“Many things that end up” being meaningful, writes social scientist Joseph Grenny, “have come from conference workshops, articles, or online videos that began as a chore and ended with an insight. And the trajectory of his tragic life, even if one is initially unfamiliar with it, is all too predictable long before he starts having “Camille”-style coughing fits.Ībout a year ago, I happened upon this statement about the Monitor in the Harvard Business Review – under the charming heading of “do things that don’t interest you”: Too much is made of Ramanujan’s puppyish love for the wife he left behind in India (as if the film needed a romantic angle to snare us). Patel, best known from “Slumdog Millionaire,” is a frisky, engaging performer, but he never convinces as someone for whom numbers were sacred. But this core is eclipsed by Brown’s gentlemanly, once-over-lightly approach.
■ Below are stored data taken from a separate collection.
(** * Editor-Backend: the heading tree builder, the export serializer and the
      markup sanitizers of [server.js]

    The development follows the program part by part: JavaScript strings and
    the regular expressions of the sanitizer, the document tree and the parser
    of the HTML library the program calls, the loop of [buildTreeFromHtml]
    over a store of Section objects, [sanitizeTable], [buildHtml] and the
    plain text of [buildDocxFromTree]; then the properties.

    Strings are byte strings: a JavaScript string is taken in its UTF-8
    encoding.  Every literal of the program is ASCII, so the regular
    expressions of [server.js] start and stop their matches on ASCII bytes and
    read the same on bytes as on UTF-16 code units.

    The HTML parser is a parameter [parse] of the functions that call it, and
    the properties that hold of every markup are proved for every [parse].
    Where a property is about one markup text, it is evaluated with [Html.parse],
    the parsing algorithm on the plain markup it is written out for. *)

From Stdlib Require Import String Ascii ZArith Lia Bool.
From stdpp Require Import base tactics option list strings.

Set Warnings "-register-all".

(** ** JavaScript strings *)

Module Js.

Definition code (c : ascii) : nat := nat_of_ascii c.

Definition between (lo hi : nat) (c : ascii) : bool :=
  (lo <=? code c)%nat && (code c <=? hi)%nat.

Definition isUpper (c : ascii) : bool := between 65 90 c.
Definition isLower (c : ascii) : bool := between 97 122 c.
Definition isDigit (c : ascii) : bool := between 48 57 c.

(** Case folding of the [i] flag without the [u] flag: only ASCII letters fold
    onto ASCII letters (a code unit above 127 never canonicalises to one
    below 128). *)
Definition lower (c : ascii) : ascii :=
  if isUpper c then ascii_of_nat (code c + 32) else c.

Definition upper (c : ascii) : ascii :=
  if isLower c then ascii_of_nat (code c - 32) else c.

Fixpoint map (f : ascii -> ascii) (s : string) : string :=
  match s with
  | EmptyString => EmptyString
  | String c s' => String (f c) (map f s')
  end.

(** [String.prototype.toUpperCase], on the ASCII letters.  No other character
    upper-cases to [H] or to a digit, which is all [buildTreeFromHtml] asks of
    it. *)
Definition toUpperCase (s : string) : string := map upper s.

Definition isEmpty (s : string) : bool :=
  match s with EmptyString => true | _ => false end.

Definition oneOf (s : string) (l : list string) : bool := existsb (String.eqb s) l.
Definition oneOfCode (n : nat) (l : list nat) : bool := existsb (Nat.eqb n) l.

(** Whether the text starts with the bytes of the given codes. *)
Fixpoint startsWith (codes : list nat) (s : string) : bool :=
  match codes with
  | [] => true
  | k :: codes' =>
      match s with
      | String c s' => (code c =? k)%nat && startsWith codes' s'
      | EmptyString => false
      end
  end.

(** The white space and line terminators of the language, which [\s] matches
    and [trim] removes, in UTF-8: U+0009 to U+000D and U+0020; U+00A0; U+1680,
    U+2000 to U+200A, U+2028, U+2029, U+202F, U+205F, U+3000 and U+FEFF. *)
Definition space1 : list (list nat) := [[9]; [10]; [11]; [12]; [13]; [32]].
Definition space2 : list (list nat) := [[194; 160]].
Definition space3 : list (list nat) :=
  [[225; 154; 128]] ++ List.map (fun k => [226; 128; k]) (seq 128 11) ++
  [[226; 128; 168]; [226; 128; 169]; [226; 128; 175]; [226; 129; 159];
   [227; 128; 128]; [239; 187; 191]].

(** The number of bytes of the white space the text starts with, [0] when it
    starts with none. *)
Definition wsLen (s : string) : nat :=
  if existsb (fun codes => startsWith codes s) space1 then 1
  else if existsb (fun codes => startsWith codes s) space2 then 2
  else if existsb (fun codes => startsWith codes s) space3 then 3
  else 0.

(** Drops the white space a string starts with.  [skip] counts the bytes of
    the current white-space character still to drop. *)
Fixpoint dropWs (skip : nat) (s : string) : string :=
  match s with
  | EmptyString => EmptyString
  | String _ s' =>
      match skip with
      | S k => dropWs k s'
      | O => match wsLen s with
             | O => s
             | S k => dropWs k s'
             end
      end
  end.

Definition trimStart (s : string) : string := dropWs 0 s.

Fixpoint trimEnd (s : string) : string :=
  match s with
  | EmptyString => EmptyString
  | String c s' => if isEmpty (trimStart s) then EmptyString else String c (trimEnd s')
  end.
(** * WitheringMixin: generation-based withering of tree nodes

    A shallow embedding of [src/witheringMixin.js] and the properties of
    its age comparator, eligibility rule, withering sweep, rejuvenation
    hooks and merge hook.

    Conventions of the embedding:
    - JavaScript values that reach the mixin's fields are [undefined],
      booleans and integer numbers: [VNum z] is the double whose value is
      the integer [z].  Comparisons of doubles are exact.  An addition or
      a subtraction gives the double nearest to the exact result (ties to
      the even significand, infinity beyond the largest double), as
      binary64 arithmetic does; [NaN] arises from [undefined].
    - A node is an immutable term; a method that mutates [this] returns the
      node after the call next to its result.
    - The host class the mixin extends ([Base]) is not part of the mixin:
      its constructor and its methods [clear], [remove], [mergeAfter],
      [traverse] and [getUncachedRange] are the fields of a class, and the
      mixin's methods are defined over any instance of it.
    - [wither] recurses into children through a loop whose length the
      host's [remove] decides, so it takes fuel; that the fuel suffices is
      proved for the host modelled from the spec. *)

From Stdlib Require Import ZArith Bool Lia.
From stdpp Require Import base list.

Local Open Scope Z_scope.

(** ** JavaScript values and operators *)

Module JS.

Inductive value : Type :=
  | VUndef
  | VBool (b : bool)
  | VNum (z : Z).

(** A number after [ToNumber]; [None] is [NaN]. *)
Definition number : Type := option Z.

Definition to_number (v : value) : number :=
  match v with
  | VUndef => None
  | VBool b => Some (if b then 1 else 0)
  | VNum z => Some z
  end.

(** [ToBoolean]. *)
Definition truthy (v : value) : bool :=
  match v with
  | VUndef => false
  | VBool b => b
  | VNum z => negb (z =? 0)
  end.
Lemma ownSkin_addSkin skinsMap skin k :
  writes skin (js "__proto__") = false ->
  ownSkin (addSkin skinsMap skin) k
  = if writes skin k then Some (sk_data skin) else ownSkin skinsMap k.
Proof.
  intros Hplain. unfold writes, keysOf in *. cbv zeta in *.
  unfold addSkin.
  assert (Hbare :
    sk_wears skin = None \/ sk_wears skin = Some [] ->
    ownSkin
      (if sk_stattrak skin
       then Object_assign
              (Object_assign skinsMap (sk_name skin) (sk_data skin))
              (js "StatTrak™ " ++ sk_name skin) (sk_data skin)
       else Object_assign skinsMap (sk_name skin) (sk_data skin)) k
    = if existsb (str_eqb k)
           (if sk_stattrak skin
            then [sk_name skin]
                 ++ List.map (fun key => js "StatTrak™ " ++ key) [sk_name skin]
            else [sk_name skin])
      then Some (sk_data skin) else ownSkin skinsMap k).
  { intros Hw.
    assert (Hp : existsb (str_eqb (js "__proto__"))
                   (if sk_stattrak skin
                    then [sk_name skin]
                         ++ List.map (fun key => js "StatTrak™ " ++ key)
                              [sk_name skin]
                    else [sk_name skin]) = false)
      by (destruct Hw as [Hw|Hw]; rewrite Hw in Hplain; exact Hplain).
    clear Hplain. revert Hp.
    destruct (sk_stattrak skin); cbn [existsb app List.map];
      rewrite ?orb_false_r; intros Hp.
    - assert (Hp2 : str_eqb (js "StatTrak™ " ++ sk_name skin)
                      (js "__proto__") = false) by reflexivity.
      assert (Hp1 : str_eqb (sk_name skin) (js "__proto__") = false)
        by (rewrite str_eqb_sym; exact Hp).
      rewrite (ownSkin_Object_assign _ _ _ _ Hp2).
      rewrite (ownSkin_Object_assign _ _ _ _ Hp1).
      rewrite (str_eqb_sym k (sk_name skin)).
      rewrite (str_eqb_sym k (js "StatTrak™ " ++ sk_name skin)).
      generalize (str_eqb (sk_name skin) k).
      generalize (str_eqb (js "StatTrak™ " ++ sk_name skin) k).
      intros [] []; reflexivity.
    - rewrite str_eqb_sym in Hp.
      rewrite (ownSkin_Object_assign _ _ _ _ Hp).
      rewrite (str_eqb_sym k (sk_name skin)). reflexivity. }
  destruct (sk_wears skin) as [[|w ws]|] eqn:Hw.
  - apply Hbare. right. reflexivity.
  - apply ownSkin_addWears. intros w' Hw'.
    destruct (sk_stattrak skin) eqn:Hst.
    + rewrite existsb_app in Hplain.
      apply orb_false_iff in Hplain as [Hp1 Hp2]. split.
      * rewrite str_eqb_sym.
        apply (existsb_false_In _ _ _ Hp1). apply in_map_iff. eauto.
      * intros _. rewrite str_eqb_sym.
        apply (existsb_false_In _ _ _ Hp2).
        apply in_map_iff. eexists. split; [reflexivity|].
        apply in_map_iff. eauto.
    + split; [|discriminate]. rewrite str_eqb_sym.
      apply (existsb_false_In _ _ _ Hplain). apply in_map_iff. eauto.
  - apply Hbare. left. reflexivity.
Qed.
The film’s core is the deep friendship that developed between Hardy, the tweedy Oxbridge atheist, and his devoutly religious disciple, who believed that his equations expressed thoughts from God.
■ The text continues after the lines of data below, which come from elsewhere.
(** * Dependency bot: version normalisation, update classification,
      security gating and manifest rewriting

    A shallow embedding of [dependency-bot.js] (class [DependencyBot]) and
    [security-checker.js] (class [SecurityChecker]).

    JavaScript strings are modelled as [string] (sequences of bytes, UTF-8
    for anything outside ASCII).  The character classes of the patterns
    of the bot are ASCII, so the encoding does not matter for them.  Two
    things depend on it: white space outside ASCII, which [trim] and [\s]
    accept and [JS.isSpace] does not, and lengths and positions (the
    fifty characters searched after an advisory identifier), counted here
    in bytes and by JavaScript in UTF-16 units.  On ASCII text the model
    is exact.  [null] and [undefined] are modelled by [None]. *)

From Stdlib Require Import Bool List String Ascii NArith Lia.
From Stdlib Require Import DecimalString DecimalFacts DecimalN.
Import ListNotations.

Local Open Scope string_scope.
Local Open Scope bool_scope.

(* ================================================================== *)
(** ** The JavaScript runtime functions the bot relies on *)
(* ================================================================== *)

Module JS.

(** *** Characters and strings *)

Definition isDigit (c : ascii) : bool :=
  let n := N_of_ascii c in ((48 <=? n) && (n <=? 57))%N.

Definition isDot (c : ascii) : bool := Ascii.eqb c ".".

Definition isLetter (c : ascii) : bool :=
  let n := N_of_ascii c in
  (((65 <=? n) && (n <=? 90)) || ((97 <=? n) && (n <=? 122)))%N.

(** [s.replace(/[^...]/g, '')]: keep the characters the class accepts. *)
Fixpoint keep (p : ascii -> bool) (s : string) : string :=
  match s with
  | EmptyString => EmptyString
  | String c s' => if p c then String c (keep p s') else keep p s'
  end.

(** [s.split(sep)] for a one-character separator; never the empty list. *)
Fixpoint split (sep : ascii) (s : string) : list string :=
  match s with
  | EmptyString => [EmptyString]
  | String c s' =>
      if Ascii.eqb c sep then EmptyString :: split sep s'
      else match split sep s' with
           | [] => [String c EmptyString]
           | p :: ps => String c p :: ps
           end
  end.

(** [parts.join(sep)]. *)
Fixpoint join (sep : string) (parts : list string) : string :=
  match parts with
  | [] => EmptyString
  | [p] => p
  | p :: ps => p ++ sep ++ join sep ps
  end.

(** [s.startsWith(p)]. *)
Definition startsWith (s p : string) : bool := String.prefix p s.

(** [s.includes(needle)]. *)
Fixpoint includes (s needle : string) : bool :=
  String.prefix needle s ||
  match s with
  | EmptyString => false
  | String _ s' => includes s' needle
  end.

Definition lowerChar (c : ascii) : ascii :=
  let n := N_of_ascii c in
  if ((65 <=? n) && (n <=? 90))%N then ascii_of_N (n + 32) else c.

(** [s.toLowerCase()], on the ASCII letters. *)
Fixpoint toLowerCase (s : string) : string :=
  match s with
  | EmptyString => EmptyString
  | String c s' => String (lowerChar c) (toLowerCase s')
  end.

(** White space as [trim] and [\s] see it among the ASCII characters:
    TAB, LF, VT, FF, CR and SPACE.  They also take U+00A0, U+FEFF, the
    line separators and the Unicode space separators, which are not
    modelled. *)
Definition isSpace (c : ascii) : bool :=
  let n := N_of_ascii c in (((9 <=? n) && (n <=? 13)) || (n =? 32))%N.

Fixpoint allChars (p : ascii -> bool) (s : string) : bool :=
  match s with
  | EmptyString => true
  | String c s' => p c && allChars p s'
  end.

(** [s.trim() === '']. *)
Definition isBlank (s : string) : bool := allChars isSpace s.

(** The longest prefix whose characters satisfy [p], and the rest. *)
Fixpoint span (p : ascii -> bool) (s : string) : string * string :=
  match s with
  | EmptyString => (EmptyString, EmptyString)
  | String c s' =>
      if p c then let (a, b) := span p s' in (String c a, b)
      else (EmptyString, s)
  end.

(** Truthiness of a possibly missing string: [null], [undefined] and the
    empty string are falsy. *)
Definition truthy (v : option string) : bool :=
  match v with
  | None | Some EmptyString => false
  | Some _ => true
  end.

(** *** Numbers

    A JavaScript number that arises from reading a string of decimal
    digits: a non-negative integral double, [Infinity] or [NaN]. *)

Inductive number :=
| Fin (n : N)
| Infinity
| NaN.

(** Round a natural number to the nearest double (ties to even): 53 bits
    of mantissa, overflow to [Infinity] from [2^1024]. *)
Definition roundToDouble (n : N) : number :=
  let bits := N.size n in
  if (bits <=? 53)%N then Fin n
  else
    let k := (bits - 53)%N in
    let q := N.shiftr n k in
    let r := N.land n (N.ones k) in
    let half := N.shiftl 1 (k - 1) in
    let q' := if (half <? r)%N || ((r =? half)%N && N.odd q)
              then (q + 1)%N else q in
    let m := N.shiftl q' k in
    if (N.shiftl 1 1024 <=? m)%N then Infinity else Fin m.

(** The value of a string of decimal digits ([None] when the string is
    empty or has another character). *)
Definition digitsValue (s : string) : option N :=
  match s with
  | EmptyString => None
  | _ => option_map N.of_uint (NilEmpty.uint_of_string s)
  end.

(** The decimal numeral of a natural number. *)
Definition decimal (n : N) : string := NilEmpty.string_of_uint (N.to_uint n).

(** [m > n] on numbers: false as soon as one side is [NaN]. *)
Definition gt (a b : number) : bool :=
  match a, b with
  | Fin x, Fin y => (y <? x)%N
  | Infinity, Fin _ => true
  | _, _ => false
  end.

(** [Number::toString] needs the shortest decimal numeral that reads back
    as the same double.  [m] is an integral double with [n] decimal
    digits; numerals with [k], [k+1], ... significant digits are tried in
    turn, and of two that read back as [m] the nearer one is taken (the
    even one on a tie). *)
Definition readsBackAs (m c : N) : bool :=
  match roundToDouble c with
  | Fin m' => (m' =? m)%N
  | _ => false
  end.

Fixpoint shortestFrom (fuel : nat) (m n k : N) : N :=
  match fuel with
  | O => m
  | S fuel' =>
      let p := (10 ^ (n - k))%N in
      let s := (m / p)%N in
      let lo := (s * p)%N in
      let hi := (lo + p)%N in
      match readsBackAs m lo, readsBackAs m hi with
      | true, true =>
          if (m - lo <? hi - m)%N then lo
          else if (hi - m <? m - lo)%N then hi
          else if N.even s then lo else hi
      | true, false => lo
      | false, true => hi
      | false, false => shortestFrom fuel' m n (k + 1)%N
      end
  end.

Definition shortest (m : N) : N :=
  shortestFrom 17 m (N.of_nat (String.length (decimal m))) 1.

Fixpoint dropTrailingZeros (s : string) : string :=
  match s with
  | EmptyString => EmptyString
  | String c s' =>
      match dropTrailingZeros s' with
      | EmptyString => if Ascii.eqb c "0" then EmptyString else String c EmptyString
      | t => String c t
      end
  end.

(** [x.toString()] for the numbers above: plain digits below [10^21]
    (at most 21 of them), exponent notation from there on. *)
Definition toString (x : number) : string :=
  match x with
  | NaN => "NaN"
  | Infinity => "Infinity"
  | Fin m =>
      let c := shortest m in
      let str := decimal c in
      let n := String.length str in
      if (c <? 10 ^ 21)%N then str
      else match str with
           | EmptyString => str
           | String d rest =>
               let frac := dropTrailingZeros rest in
               String d (match frac with
                         | EmptyString => EmptyString
                         | _ => "." ++ frac
                         end)
               ++ "e+" ++ decimal (N.of_nat (n - 1))
           end
  end.

(** [parseInt(s, 10)] on a string without sign or leading white space:
    the value of its leading run of digits, [NaN] when there is none. *)
Definition parseInt (s : string) : number :=
  match digitsValue (fst (span isDigit s)) with
  | Some v => roundToDouble v
  | None => NaN
  end.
The man who knew infinity movie online watch series#
Toiling in a series of accounting jobs, he worked feverishly on his theorems and managed to get them to Hardy, the famed University of Cambridge professor who alone among his colleagues recognized Ramanujan’s genius from the start and, in 1914, brought him to Trinity College.
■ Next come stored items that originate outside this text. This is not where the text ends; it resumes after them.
(** X8.  When [open] is given a file name and raises, it leaves no file
    open behind: either it had opened nothing, or the handle it had
    opened is closed. *)
Theorem open_failure_leaves_no_open_file
        (path mode : string) (kwargs : list (string * KW))
        (evs : list event) (exc : exn) (w' : world file_arg) :
  open Obj KW io_open classes (FileName path) mode kwargs evs
  = Some (Raise exc, w') ->
  match obj w' with
  | FileName _ => w' = mk_world (FileName path) evs
  | FileHandle fh => fh_closed fh = true
  end.
Proof.
  unfold open, construct.
  destruct (contains "b" mode && _); [now intros [= <- <-]|].
  destruct (contains "w" mode).
  - destruct (io_open path "w+b") as [fh|e]; [|now intros [= <- <-]].
    destruct (classes _ kwargs _) as [[[o|e] w1]|]; try discriminate.
    now intros [= <- <-].
  - destruct (contains "r" mode); [|now intros [= <- <-]].
    destruct (io_open path "rb") as [fh|e]; [|now intros [= <- <-]].
    destruct (classes _ kwargs _) as [[[o|e] w1]|]; try discriminate.
    now intros [= <- <-].
Qed.

(** X9.  [open] does nothing of its own to a handle it is given: whether
    it returns or raises, the handle is as the class called left it, or
    untouched if no class was called. *)
Theorem open_keeps_callers_handle
        (fh : filehandle) (mode : string) (kwargs : list (string * KW))
        (evs : list event) (r : result Obj) (w' : world file_arg) :
  open Obj KW io_open classes (FileHandle fh) mode kwargs evs
  = Some (r, w') ->
  w' = mk_world (FileHandle fh) evs \/
  exists cls_type w1,
    classes cls_type kwargs (mk_world fh evs) = Some (r, w1) /\
    w' = mk_world (FileHandle (obj w1)) (events w1).
Proof.
  unfold open, construct.
  destruct (contains "b" mode && _); [intros [= <- <-]; now left|].
  destruct (contains "w" mode).
  - destruct (classes _ kwargs _) as [[[o|e] w1]|] eqn:E; try discriminate;
      intros [= <- <-]; right; eauto.
  - destruct (contains "r" mode); [|intros [= <- <-]; now left].
    destruct (classes _ kwargs _) as [[[o|e] w1]|] eqn:E; try discriminate;
      intros [= <- <-]; right; eauto.
Qed.
End OpenerFacts.

Lemma open_failure_leaves_no_open_file_witness :
  exists exc w',
    open Stream Z IOExamples.one_file IOExamples.reader_classes
         (FileName "short.vdif") "rs" [] []
    = Some (Raise exc, w') /\
    match obj w' with
    | FileName _ => w' = mk_world (FileName "short.vdif") []
    | FileHandle fh => fh_closed fh = true
    end.
Proof.
  eexists _, _. split.
  - vm_compute. reflexivity.
  - apply (open_failure_leaves_no_open_file
             Stream Z IOExamples.one_file IOExamples.reader_classes
             "short.vdif" "rs" [] []
             (mk_exn EOFError ["could not read full header"%string;
                               msg_not_detected])).
    vm_compute. reflexivity.
Defined.

Lemma open_keeps_callers_handle_witness :
  exists r w',
    open Stream Z IOExamples.one_file IOExamples.reader_classes
         (FileHandle Examples.file3) "rs" [] []
    = Some (r, w') /\
    (w' = mk_world (FileHandle Examples.file3) [] \/
     exists cls_type w1,
       IOExamples.reader_classes cls_type [] (mk_world Examples.file3 [])
       = Some (r, w1) /\
       w' = mk_world (FileHandle (obj w1)) (events w1)).
Proof.
  eexists _, _. split.
  - vm_compute. reflexivity.
  - apply (open_keeps_callers_handle
             Stream Z IOExamples.one_file IOExamples.reader_classes
             Examples.file3 "rs" [] []).
    vm_compute. reflexivity.
Defined.

(** * Closing a writer, whatever its write does *)

Lemma sample_shape_of_fh_raw (s : Stream) :
  fh_raw (snd (sample_shape_of s)) = fh_raw s.
Proof.
  unfold sample_shape_of. destruct (_squeeze s); [|reflexivity].
  destruct (_squeezed_shape s) as [[|d shp]|]; reflexivity.
Qed.

(** X10.  Whatever the format's [write] does, when [close] returns the file
    is closed, the close is the last event, and the offset is on a frame
    boundary. *)
Theorem close_returns_closed_and_aligned
        (write : ndarray Q -> bool -> M Stream unit)
        (w w' : world Stream) :
  close write w = Some (Ok tt, w') ->
  fh_closed (fh_raw (obj w')) = true /\
  offset (obj w') mod samples_per_frame (obj w') = 0 /\
  exists evs, events w' = evs ++ [EvClose].
Proof.
  unfold close, bind, get, lift. cbn [obj events].
  unfold py_mod at 1.
  destruct (Z.eqb_spec (samples_per_frame (obj w)) 0); [discriminate|].
  cbn [rbind]. destruct (Z.eqb_spec (offset (obj w) mod samples_per_frame (obj w)) 0)
    as [He|He].
  - cbn [negb]. unfold ret, VLBIFileBase_close, bind, get, put, emit.
    cbn [obj events]. intros [= <-]. cbn [obj events].
    destruct (obj w); cbn. repeat split; eauto.
  - cbn [negb]. unfold warn, emit. cbn [obj events].
    destruct (sample_shape_of (obj w)) as [shp s1]. cbn [obj events].
    destruct (np_zeros _) as [zeros|]; [|discriminate].
    unfold call_write, bind, emit. cbn [obj events].
    destruct (write zeros true _) as [[[[]|] w2]|]; try discriminate.
    unfold py_mod.
    destruct (Z.eqb_spec (samples_per_frame (obj w2)) 0); [discriminate|].
    destruct (Z.eqb_spec (offset (obj w2) mod samples_per_frame (obj w2)) 0)
      as [Ha|]; [|discriminate].
    unfold ret, VLBIFileBase_close, get, put. cbn [obj events].
    intros [= <-]. cbn [obj events].
    destruct (obj w2); cbn in *. repeat split; eauto.
Qed.

Lemma close_returns_closed_and_aligned_witness :
  exists w',
    close Examples.counting_write (mk_world Examples.writer5 [])
    = Some (Ok tt, w') /\
    fh_closed (fh_raw (obj w')) = true /\
    offset (obj w') mod samples_per_frame (obj w') = 0 /\
    exists evs, events w' = evs ++ [EvClose].
Proof.
  eexists. split.
  - vm_compute. reflexivity.
  - apply (close_returns_closed_and_aligned
             Examples.counting_write (mk_world Examples.writer5 [])).
    vm_compute. reflexivity.
Defined.

(** X11.  [close] closes the file last: when it raises, whether for a frame
    size of zero, a sample shape that gives no array, a [write] that fails
    or one that leaves the offset off a frame boundary, the file is left as
    it was, open if it was open. *)
Theorem close_raises_before_closing
        (write : ndarray Q -> bool -> M Stream unit)
        (w w' : world Stream) (e : exn) :
  keeps_file_open_or_closed write ->
  close write w = Some (Raise e, w') ->
  fh_closed (fh_raw (obj w')) = fh_closed (fh_raw (obj w)).
Proof.
  intros Hwrite. unfold close, bind, get, lift. cbn [obj events].
  unfold py_mod at 1.
  destruct (Z.eqb_spec (samples_per_frame (obj w)) 0);
    [now intros [= <- <-]|].
  cbn [rbind]. destruct (Z.eqb_spec (offset (obj w) mod samples_per_frame (obj w)) 0)
    as [He|He].
  - cbn [negb]. unfold ret, VLBIFileBase_close, bind, get, put, emit.
    discriminate.
  - cbn [negb]. unfold warn, emit. cbn [obj events].
    pose proof (sample_shape_of_fh_raw (obj w)) as Hfh.
    destruct (sample_shape_of (obj w)) as [shp s1]. cbn [obj events snd] in *.
    destruct (np_zeros _) as [zeros|];
      [|intros [= <- <-]; cbn [obj]; now rewrite Hfh].
    unfold call_write, bind, emit. cbn [obj events].
    destruct (write zeros true _) as [[r w2]|] eqn:Hw; [|discriminate].
    apply Hwrite in Hw. cbn [obj] in Hw.
    destruct r as [[]|e']; [|intros [= <- <-]; congruence].
    unfold py_mod.
    destruct (Z.eqb_spec (samples_per_frame (obj w2)) 0);
      [intros [= <- <-]; congruence|].
    destruct (Z.eqb_spec (offset (obj w2) mod samples_per_frame (obj w2)) 0)
      as [Ha|].
    + unfold ret, VLBIFileBase_close, get, put. discriminate.
    + unfold throw. intros [= <- <-]. congruence.
Qed.

Lemma failing_write_keeps_file :
  keeps_file_open_or_closed IOExamples.failing_write.
Proof. intros data inv w r w' [= _ <-]. reflexivity. Qed.

Lemma close_raises_before_closing_witness :
  exists e w',
    close IOExamples.failing_write (mk_world Examples.writer5 [])
    = Some (Raise e, w') /\
    fh_closed (fh_raw (obj w')) = fh_closed (fh_raw Examples.writer5).
Proof.
  eexists _, _. split.
  - vm_compute. reflexivity.
  - apply (close_raises_before_closing
             IOExamples.failing_write (mk_world Examples.writer5 []) _
             (mk_exn OSError ["No space left on device"%string])
             failing_write_keeps_file).
    vm_compute. reflexivity.
Defined.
Ramanujan was born into a poor Brahmin family and showed an extraordinary aptitude for mathematics early on, making intuitive intellectual leaps for which he often only later supplied proofs. (A novel, an Indian biopic, and multiple plays about Ramanujan have previously appeared.) It’s a conventional movie about a most unconventional subject. Ramanujan’s life is such a gold mine of intellectual and cultural complexity that this well-intentioned but tepid movie, loosely adapted from the eponymous 1991 Robert Kanigel biography, is doubly disappointing.
I wonder what that scientist would have made of writer-director Matthew Brown’s “The Man Who Knew Infinity,” starring Dev Patel as Ramanujan and Jeremy Irons as his mentor, British mathematician G.H. The scientist asked me why no one had ever tried to make a movie about Ramanujan, who grew up poor in Madras, India, and died at age 32 in 1920 after having attended the University of Cambridge and revolutionized mathematical thought with theorems that still have resonance today. Facing this with a family back home determined to keep him from his wife and his own declining health, Ramanujan joins with Hardy in a mutual struggle that would define Ramanujan as one of India’s greatest modern scholars who broke more than one barrier in his worlds.Around the time that “Good Will Hunting” came out, I had occasion to chat with a Nobel Prize-winning scientist about the great Indian mathematician Srinivasa Ramanujan, who is referenced in that film. Forced to leave his young wife, Janaki, behind, Ramanujan finds himself in a land where both his largely intuitive mathematical theories and his cultural values run headlong into both the stringent academic requirements of his school and mentor and the prejudiced realities of a Britain heading into World War One. Hardy, who invites him to further develop his computations at Trinity College at Cambridge. Eventually, his stellar intelligence in mathematics and his boundless confidence in both attract the attention of the noted British mathematics professor, G.H. In the 1910s, Srinivasa Ramanujan is a man of boundless intelligence that even the abject poverty of his home in Madras, India, cannot crush.